Für uns war diese Übung ein praktischer Weg, um mitten in der Krise, die durch die COVID-19-Pandemie ausgelöst wurde, eine Kommunikation mit jungen Menschen aufzubauen. Obwohl es eine befriedigende und bereichernde Kommunikationsübung war, waren wir auch besorgt über das wachsende Bedürfnis dieser Bevölkerungsgruppe, direkte, spezifische und kontextbezogene Aufmerksamkeit zu erhalten. Wir hörten aufmerksam zu, als sie sich Sorgen um ihre Sicherheit und ihr Überleben und das der Menschen in ihrer Umgebung machten. Wir nehmen auch ihre Forderung nach Gerechtigkeit und der dringenden Garantie ihrer Grundrechte zur Kenntnis.
Uns fiel auf, dass einige Themen, die sowohl von der Wissenschaft als auch von zivilgesellschaftlichen Organisationen als zentral angesehen werden, in den Ergebnissen kaum eine Rolle spielten, z. B. Migration, Amtsmissbrauch durch Beamte und Vollzugsbeamte sowie Vertreibung und gewaltsames Verschwinden, um nur einige zu nennen. Wir wissen, dass dies auf die methodische Verzerrung der Art und Weise, wie die Stichprobe integriert wurde, zurückzuführen sein kann, aber wir sind auch der Meinung, dass das Gefühl des Notstands und die zwingende Notwendigkeit des Überlebens, die COVID-19 mit sich brachte, diese Bedürfnisse und Anforderungen auf eine sekundäre Ebene verwiesen hat.
Obwohl sich ein Drittel der Teilnehmer*innen als Akteur *innen identifizierte, die in der Lage sind, angesichts von Konflikten positiv und gewaltfrei zu handeln, sind wir besonders besorgt über die fast generalisierte Wahrnehmung eines Mangels an Handlungsalternativen und -werkzeugen sowie das implizite Gefühl einer fehlenden Zukunftsperspektive.

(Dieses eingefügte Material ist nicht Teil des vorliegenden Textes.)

(* ===== verification/ArcLfu.v ===== *)
(** The frequency partition of the ARC cache ([inc/common/cache/arc_lfu.h]).

    Nodes are grouped in buckets by access count; [_freq_map] maps a count to the
    nodes in the order in which they reached it, [_min_freq] is the bucket the next
    victim is taken from. The ghost history is a linked list with its hash map, new
    records at the back. Counts are 64-bit and wrap.

    [LfuSpec] is the abstract partition: the entries with the least recently
    touched first, each with its count, the count of the next victim, and the ghost
    keys from oldest to newest. An eviction removes the least recently touched
    entry of that count. The operations on buckets and pointers are proved to
    simulate the specification, and the count is shown to be the least one as long
    as no counter wraps. *)

From S2P Require Import Prelude DList ArcPartition.
#[local] Open Scope tlss_scope.

Section Lfu.
Context {K V : Type} `{Countable K} `{!Inhabited K}.

Record ArcLfu := mkLfu {
  _lfu_capacity : Z;
  _lfu_ghost_capacity : Z;
  _lfu_threshold : Z;
  _min_freq : Z;
  _lfu_cache : gmap K loc;
  _lfu_ghost_cache : gmap K loc;
  _freq_map : gmap Z (list loc);
  _lfu_heap : gmap loc (Node K V);
  _lfu_ghost_heap : gmap loc (Node K unit);
  _lfu_fresh : loc;
  _lfu_ghost_fresh : loc
}.

Definition GHEAD : loc := 0.
Definition GTAIL : loc := 1.

Definition new_lfu (cap trans ghost_cap : Z) : ArcLfu :=
  mkLfu cap ghost_cap trans 0 ∅ ∅ ∅ ∅ (init_list inhabitant tt GHEAD GTAIL) 0 2.

Definition lfu_with (c : ArcLfu) (minf : Z) (cache : gmap K loc) (F : gmap Z (list loc))
    (h : gmap loc (Node K V)) (fresh : loc) : ArcLfu :=
  mkLfu (_lfu_capacity c) (_lfu_ghost_capacity c) (_lfu_threshold c) minf cache (_lfu_ghost_cache c)
    F h (_lfu_ghost_heap c) fresh (_lfu_ghost_fresh c).
Definition lfu_with_ghost (c : ArcLfu) (cache : gmap K loc) (h : gmap loc (Node K unit)) (fresh : loc)
    : ArcLfu :=
  mkLfu (_lfu_capacity c) (_lfu_ghost_capacity c) (_lfu_threshold c) (_min_freq c) (_lfu_cache c) cache
    (_freq_map c) (_lfu_heap c) h (_lfu_fresh c) fresh.
Definition lfu_resize (c : ArcLfu) (cap : Z) : ArcLfu :=
  mkLfu cap (_lfu_ghost_capacity c) (_lfu_threshold c) (_min_freq c) (_lfu_cache c)
    (_lfu_ghost_cache c) (_freq_map c) (_lfu_heap c) (_lfu_ghost_heap c) (_lfu_fresh c)
    (_lfu_ghost_fresh c).

Definition lfu_size {A} (m : gmap K A) : Z := Z.of_nat (base.size m).

(** [_freq_map[f]], which creates the bucket when it is missing. *)
Definition bucket (F : gmap Z (list loc)) (f : Z) : list loc := default [] (F !! f).

(** [_freq_map.begin()->first] *)
Definition first_freq (F : gmap Z (list loc)) : option Z :=
  fst <$> head (sorted_entries Z.le F).

Definition lfu_erase_ghost (c : ArcLfu) (key : K) : option (bool * ArcLfu) :=
  match _lfu_ghost_cache c !! key with
  | None => Some (false, c)
  | Some node =>
      '(_, h) ← remove_node (_lfu_ghost_heap c) node;
      Some (true, lfu_with_ghost c (delete key (_lfu_ghost_cache c)) h (_lfu_ghost_fresh c))
  end.
(* ===== verification/ArcCache.v ===== *)
(** The adaptive cache over its two partitions and the sharded cache
    ([inc/common/cache/arc_cache.h]).

    Section [Arc] is the cache over any two implementations of the partition
    interface: every public function holds the shard's mutex and is one transition.
    The cache invariant says that the partition capacities add up to the cache's,
    that the recency partition keeps at least one slot, and that no key is known
    (resident or ghost) to both partitions. Module [Concrete] instantiates the
    section with [ArcLru] and [ArcLfu]; [HashArcCache] distributes the keys over
    shards. [std::hash] is a parameter. *)

From S2P Require Import Prelude DList ArcPartition ArcLru ArcLfu.
#[local] Open Scope tlss_scope.

(** Keys a partition remembers, resident or ghost. *)
Definition p_known {K V P} `{Countable K} `{!PartitionOps K V P} `{!Partition P} (p : P) : gset K :=
  dom (p_entries p) ∪ p_ghosts p.

Section Known.
Context {K V P : Type} `{Countable K} `{!PartitionOps K V P} `{!Partition P}.
Implicit Types (p : P) (k : K).

Lemma known_resident p k : is_Some (p_entries p !! k) → k ∈ p_known p.
Proof. unfold p_known. rewrite elem_of_union, elem_of_dom. by left. Qed.
Lemma known_ghost p k : k ∈ p_ghosts p → k ∈ p_known p.
Proof. unfold p_known. set_solver. Qed.

Lemma known_shrinks p p' (k : option K) :
  shrinks_to (p_entries p) (p_entries p') (p_ghosts p) (p_ghosts p') k →
  ∀ j, j ∈ p_known p' → j ∈ p_known p ∨ Some j = k.
Proof.
  intros [He Hg] j. unfold p_known. rewrite !elem_of_union, !elem_of_dom. intros [[w Hw]|Hj].
  - destruct (decide (Some j = k)) as [|Hne]; [by right|]. left. left. exists w. by eapply He.
  - apply Hg in Hj. tauto.
Qed.

Lemma known_same p p' :
  p_entries p' = p_entries p → p_ghosts p' = p_ghosts p → p_known p' = p_known p.
Proof. intros He Hg. unfold p_known. by rewrite He, Hg. Qed.
End Known.

Section Arc.
Context {K V : Type} `{Countable K} {P Q : Type}.
Context `{!PartitionOps K V P} `{!Partition P} `{!Demoting P}.
Context `{!PartitionOps K V Q} `{!Partition Q}.

Record ArcCache := mkArc {
  _arc_capacity : Z;
  _arc_threshold : Z;
  _lru_capacity : Z;
  _lru : P;
  _lfu : Q
}.

Inductive GhostHit := HitNone | HitLru | HitLfu.

Definition with_lru (c : ArcCache) (p : P) : ArcCache :=
  mkArc (_arc_capacity c) (_arc_threshold c) (_lru_capacity c) p (_lfu c).
Definition with_lfu (c : ArcCache) (q : Q) : ArcCache :=
  mkArc (_arc_capacity c) (_arc_threshold c) (_lru_capacity c) (_lru c) q.
Definition with_lru_capacity (c : ArcCache) (n : Z) : ArcCache :=
  mkArc (_arc_capacity c) (_arc_threshold c) n (_lru c) (_lfu c).

Definition check_ghost_caches (c : ArcCache) (key : K) : option (GhostHit * ArcCache) :=
  '(hit, lru) ← p_check_ghost (_lru c) key;
  let c := with_lru c lru in
  if (hit : bool) then
    '(shrunk, lfu) ← p_decrease_capacity (_lfu c);
    let c := with_lfu c lfu in
    Some (HitLru, if (shrunk : bool)
                  then with_lru_capacity (with_lru c (p_increase_capacity (_lru c)))
                         (u64 (_lru_capacity c + 1))
                  else c)
  else
    '(hit, lfu) ← p_check_ghost (_lfu c) key;
    let c := with_lfu c lfu in
    if (hit : bool) then
      if 1 <? _lru_capacity c then
        '(shrunk, lru) ← p_decrease_capacity (_lru c);
        let c := with_lru c lru in
        Some (HitLfu, if (shrunk : bool)
                      then with_lru_capacity (with_lfu c (p_increase_capacity (_lfu c)))
                             (u64 (_lru_capacity c - 1))
                      else c)
      else Some (HitLfu, c)
    else Some (HitNone, c).

Definition arc_put (c : ArcCache) (key : K) (value : V) : option ArcCache :=
  if _arc_capacity c =? 0 then Some c else
  if p_contain (_lru c) key then '(_, p) ← p_put (_lru c) key value; Some (with_lru c p) else
  if p_contain (_lfu c) key then '(_, q) ← p_put (_lfu c) key value; Some (with_lfu c q) else
  '(hit, c) ← check_ghost_caches c key;
  '(stored, c) ← match hit with
                 | HitLfu => '(b, q) ← p_put (_lfu c) key value; Some (b, with_lfu c q)
                 | _ => Some (false, c)
                 end;
  if (stored : bool) then Some c else
  '(_, p) ← p_put (_lru c) key value; Some (with_lru c p).

Definition arc_get (c : ArcCache) (key : K) : option (option V * ArcCache) :=
  '(r, should_transform, p) ← p_get (_lru c) key;
  let c := with_lru c p in
  match r with
  | Some value =>
      if (should_transform : bool) then
        '(accepted, q) ← p_put (_lfu c) key value;
        let c := with_lfu c q in
        if (accepted : bool) then '(_, p) ← p_erase (_lru c) key; Some (Some value, with_lru c p)
        else Some (Some value, c)
      else Some (Some value, c)
  | None =>
      '(r, _, q) ← p_get (_lfu c) key;
      Some (r, with_lfu c q)
  end.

Dieses Dokument ist eine Einladung, über die Position nachzudenken, die wir in den einzelnen Kontexten und Aspekten des Lebens junger Menschen einnehmen, und über die Art und Weise, in der unsere Handlungen und Worte die volle Ausübung ihrer Rechte sowie ihr Selbstvertrauen, ihr Umfeld positiv zu verändern, ermöglichen oder behindern.
Schließlich schließen wir uns den vielfältigen Stimmen junger Menschen in ihren Forderungen nach Anerkennung, Wertschätzung, Respekt, Gerechtigkeit, Garantie ihrer Rechte, Ernährungssicherheit, Klimasicherheit und dem Schutz ihrer Territorien an. Aber vor allem, und in Übereinstimmung mit ihren eigenen Worten, schließen wir uns ihrer Forderung an, in einem Land ohne Gewalt zu leben, einem Land, in dem sie „frei sein und ohne Angst leben können„.